Shinya Sugimoto1,2, Kozue Saruwatari2, Chihana Higashi2, Kenji Sonomoto1,2.   

Abstract

A balance of the intracellular concentrations of molecular chaperones in response to environmental conditions is of considerable importance for cellular homeostasis. Here, the physiological consequences of overexpression of GrpE in wild-type Escherichia coli MC4100 were examined. Overexpression of GrpE resulted in defects in cell division and growth, but overexpression of GrpE-G122D, which carries the G122D point mutation resulting in impaired interaction with DnaK, did not; this indicated that the effect of GrpE overexpression could be related to the DnaK chaperone function.
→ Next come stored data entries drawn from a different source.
(** In every reachable store the ownership records are usable and unambiguous:
    each binding identifier and revision is valid, so the record matches itself, no
    two devices share a binding identifier, and the revision is odd exactly while
    the device is owned. *)
Theorem ownership_well_formed s h d :
  reach s h →
  match owners s !! d with
  | None => revision s d = 0
  | Some e =>
      let o := ownership e in
      Matches o (OwnerID o) (TenantID o) (BindingID o) (BindingRevision o) = true ∧
      Z.odd (BindingRevision o) = active e ∧
      ∀ d' e', owners s !! d' = Some e' → BindingID (ownership e') = BindingID o → d' = d
  end.
Proof.
  intros Hr. assert (owners_inv (owners s)) as [Hwf Hinj].
  { induction Hr as [t m s Hm|s h o s' ok _ IH Hsrc Ho].
    - unfold NewStore in Hm. case_match; simplify_eq. done.
    - apply (exec_owners_inv _ o Hsrc) in IH. by rewrite Ho in IH. }
  unfold revision. destruct (owners s !! d) as [e|] eqn:He; [|done]. cbn.
  destruct (Hwf d e He) as (Hb & Hrev & Hodd). split_and!; [|done|].
  - unfold Matches, ValidBindingRevision. rewrite !bool_decide_true, Z.eqb_refl, Hb by done.
    cbn. apply andb_true_iff. rewrite Z.ltb_lt, Z.leb_le. lia.
  - intros d' e' He' Heq. by eapply Hinj.
Qed.

(** *** What a record says of the history *)

(** The user [r_userID] of tenant [r_tenantID] began the claim of the device with
    the code the digest stands for, [ttl] before the expiry. *)
Definition begun (h : list op) (t : Duration) (r : storedRecord) : Prop :=
  ∃ draw code nonce t0,
    OBegin draw (r_userID r) (r_tenantID r) (r_deviceID r) code nonce t0 ∈ h ∧
    r_digest r = claimDigest code ∧ r_expiresAt r = t0 + t.

Definition records_inv (s : Store) (h : list op) : Prop :=
  ∀ id r, records s !! id = Some r → begun h (ttl s) r.

Lemma begun_cons h o t r : begun h t r → begun (o :: h) t r.
Proof. unfold begun. intros (? & ? & ? & ? & ? & ?). eauto 10 using list_elem_of_further. Qed.

Lemma begun_fields h t r r' :
  begun h t r → r_userID r' = r_userID r → r_tenantID r' = r_tenantID r →
  r_deviceID r' = r_deviceID r → r_digest r' = r_digest r → r_expiresAt r' = r_expiresAt r →
  begun h t r'.
Proof. unfold begun. by intros ? -> -> -> -> ->. Qed.

Lemma cleanup_records_inv now s h : records_inv s h → records_inv (cleanup now s) h.
Proof.
  intros Hinv id r' (r & Hr & _ & ? & ? & ? & ? & ?)%cleanup_record_fields.
  rewrite cleanup_ttl. eapply begun_fields; [by eapply Hinv|done..].
Qed.

Lemma records_inv_grow s h o : records_inv s h → records_inv s (o :: h).
Proof. intros Hinv id r Hr. by eapply begun_cons, Hinv. Qed.

Lemma records_inv_same s s' h :
  records_inv s h → records s' = records s → ttl s' = ttl s → records_inv s' h.
Proof. unfold records_inv. by intros ? -> ->. Qed.

Lemma exec_records_inv s h o s' ok :
  records_inv s h → exec s o = (s', ok) → records_inv s' (if ok then o :: h else h).
Proof.
  intros Hinv Ho. assert (∀ g, (g = h ∨ g = o :: h) → records_inv s g ∧
    ∀ now, records_inv (cleanup now s) g) as Hg.
  { intros g [->| ->]; split; intros; eauto using cleanup_records_inv, records_inv_grow. }
  assert ((if ok then o :: h else h) = h ∨ (if ok then o :: h else h) = o :: h) as Hcase
    by (destruct ok; auto).
  destruct (Hg _ Hcase) as [Hs Hc]. clear Hg Hcase. revert Hs Hc.
  destruct o as [draw u t d code nonce now|draw d code now|u t id now|u t d now]; cbn in Ho.
  - destruct (Begin _ _ _ _ _ _ _ _) as [s1 r1] eqn:E. injection Ho as <- <-.
    apply Begin_cases in E as [|e|r0 _ _|id v _ _ _]; intros Hs Hc; try done;
      [by eapply records_inv_same; [apply (Hc now)|..]|].
    intros id' r. cbn. intros [[<- <-]|[_ Hr]]%lookup_insert_Some.
    + exists draw, code, nonce, now. split_and!; [by left|done..].
    + rewrite <- (cleanup_ttl now). by eapply (Hc now).
  - destruct (Confirm _ _ _ _ _) as [s1 r1] eqn:E. injection Ho as <- <-.
    apply Confirm_cases in E as [|e|id rec os _ Hrec _ _ _]; intros Hs Hc; try done.
    intros id' r. cbn. rewrite <- (cleanup_ttl now).
    intros [[<- <-]|[_ Hr]]%lookup_insert_Some; [|by eapply (Hc now)].
    eapply begun_fields; [by eapply (Hc now)|done..].
  - pose proof (Lookup_store s u t id now) as Hl. destruct (Lookup _ _ _ _ _) as [s1 r1].
    cbn in *. injection Ho as <- <-. intros Hs Hc. by destruct Hl as [->| ->].
  - destruct (Release _ _ _ _ _) as [s1 r1] eqn:E. injection Ho as <- <-.
    by apply Release_cases in E as [e|e _ _|w Hd _ _ _]; intros Hs Hc.
Qed.

Lemma reach_records_inv s h : reach s h → records_inv s h.
Proof.
  induction 1 as [t m s Hm|s h o s' ok _ IH _ Ho]; [|by eapply exec_records_inv].
  unfold NewStore in Hm. case_match; simplify_eq. done.
Qed.

Lemma exec_ttl s o : ttl (exec s o).1 = ttl s.
Proof.
  destruct o as [draw u t d code nonce now|draw d code now|u t id now|u t d now]; cbn.
  - destruct (Begin _ _ _ _ _ _ _ _) as [s1 r1] eqn:E.
    apply Begin_cases in E as [|e|r0 _ _|id v _ _ _]; cbn; by rewrite ?cleanup_ttl.
  - destruct (Confirm _ _ _ _ _) as [s1 r1] eqn:E.
    apply Confirm_cases in E as [|e|id rec os _ Hrec _ _ _]; cbn; by rewrite ?cleanup_ttl.
  - pose proof (Lookup_store s u t id now) as Hl. destruct (Lookup _ _ _ _ _) as [s1 r1].
    cbn in *. destruct Hl as [->| ->]; by rewrite ?cleanup_ttl.
  - destruct (Release _ _ _ _ _) as [s1 r1] eqn:E.
    by apply Release_cases in E as [e|e _ _|w Hd _ _ _].
Qed.

(** *** The digest index stays exact *)

Lemma exec_index_inv s o : 0 < ttl s → index_inv s → index_inv (exec s o).1.
Proof.
  intros Ht Hinv. assert (∀ now, index_inv (cleanup now s)) as Hc
    by (intros now; by apply cleanup_index).
  destruct o as [draw u t d code nonce now|draw d code now|u t id now|u t d now]; cbn.
  - destruct (Begin _ _ _ _ _ _ _ _) as [s1 r1] eqn:E.
    apply Begin_cases in E as [|e|r0 _ _|id v _ Hnone Hfresh]; cbn; try done; [exact (Hc now)|].
    destruct (Hc now) as [Hidx Hid]. split; cbn.
    + intros d' id' [[<- <-]|[Hne Hd']]%lookup_insert_Some.
      { rewrite lookup_insert_eq. eauto. }
      destruct (Hidx d' id' Hd') as (r & Hr & Hdig). exists r. split; [|done].
      rewrite lookup_insert_ne; [done|congruence].
    + intros id' r [[<- <-]|[_ Hr]]%lookup_insert_Some; [done|by apply Hid].
  - destruct (Confirm _ _ _ _ _) as [s1 r1] eqn:E.
    apply Confirm_cases in E as [|e|id rec os _ Hrec _ _ _]; cbn; try done.
    destruct (Hc now) as [Hidx Hid]. split; cbn.
    + intros d' id' Hd'. destruct (Hidx d' id' Hd') as (r & Hr & Hdig).
      destruct (decide (id = id')) as [<-|Hne].
      * rewrite lookup_insert_eq. simplify_eq. eauto.
      * rewrite lookup_insert_ne by done. eauto.
    + intros id' r [[<- <-]|[_ Hr]]%lookup_insert_Some; [|by apply Hid].
      exact (Hid _ _ Hrec).
  - pose proof (Lookup_store s u t id now) as Hl. destruct (Lookup _ _ _ _ _) as [s1 r1].
    cbn in *. by destruct Hl as [->| ->].
  - destruct (Release _ _ _ _ _) as [s1 r1] eqn:E.
    by apply Release_cases in E as [e|e _ _|w Hd _ _ _].
Qed.

Lemma reach_index_inv s h : reach s h → 0 < ttl s ∧ index_inv s.
Proof.
  induction 1 as [t m s Hm|s h o s' ok _ [IHt IH] _ Ho].
  - unfold NewStore in Hm. case_match; simplify_eq. split_bools. cbn.
    assert (0 < minute) by done. split; [lia|]. done.
  - pose proof (exec_ttl s o) as Ht. pose proof (exec_index_inv s o IHt IH) as Hi.
    rewrite Ho in Ht, Hi. cbn in *. split; [lia|done].
Qed.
Phase-contrast and fluorescence micrographs suggested that the N-terminal GFP-fused GrpE was colocalized with DnaK on the surface of inclusion bodies. An in vitro luciferase-refolding activity assay using purified DnaK, DnaJ and GrpE proteins demonstrated that high concentrations of GrpE significantly inhibited DnaK-mediated refolding. Furthermore, cell-free extracts from wild-type cells and GrpE-G122D-overexpressing cells significantly enhanced the refolding of luciferase. In the GrpE-overexpressing cells, abnormal localization of the cell-division protein FtsZ was observed by indirect immunofluorescence microscopy. In conclusion, the overexpression of GrpE caused a defect in the functionality of the DnaK chaperone system; this would result in filamentous morphology via abnormalities in the cell-division machinery.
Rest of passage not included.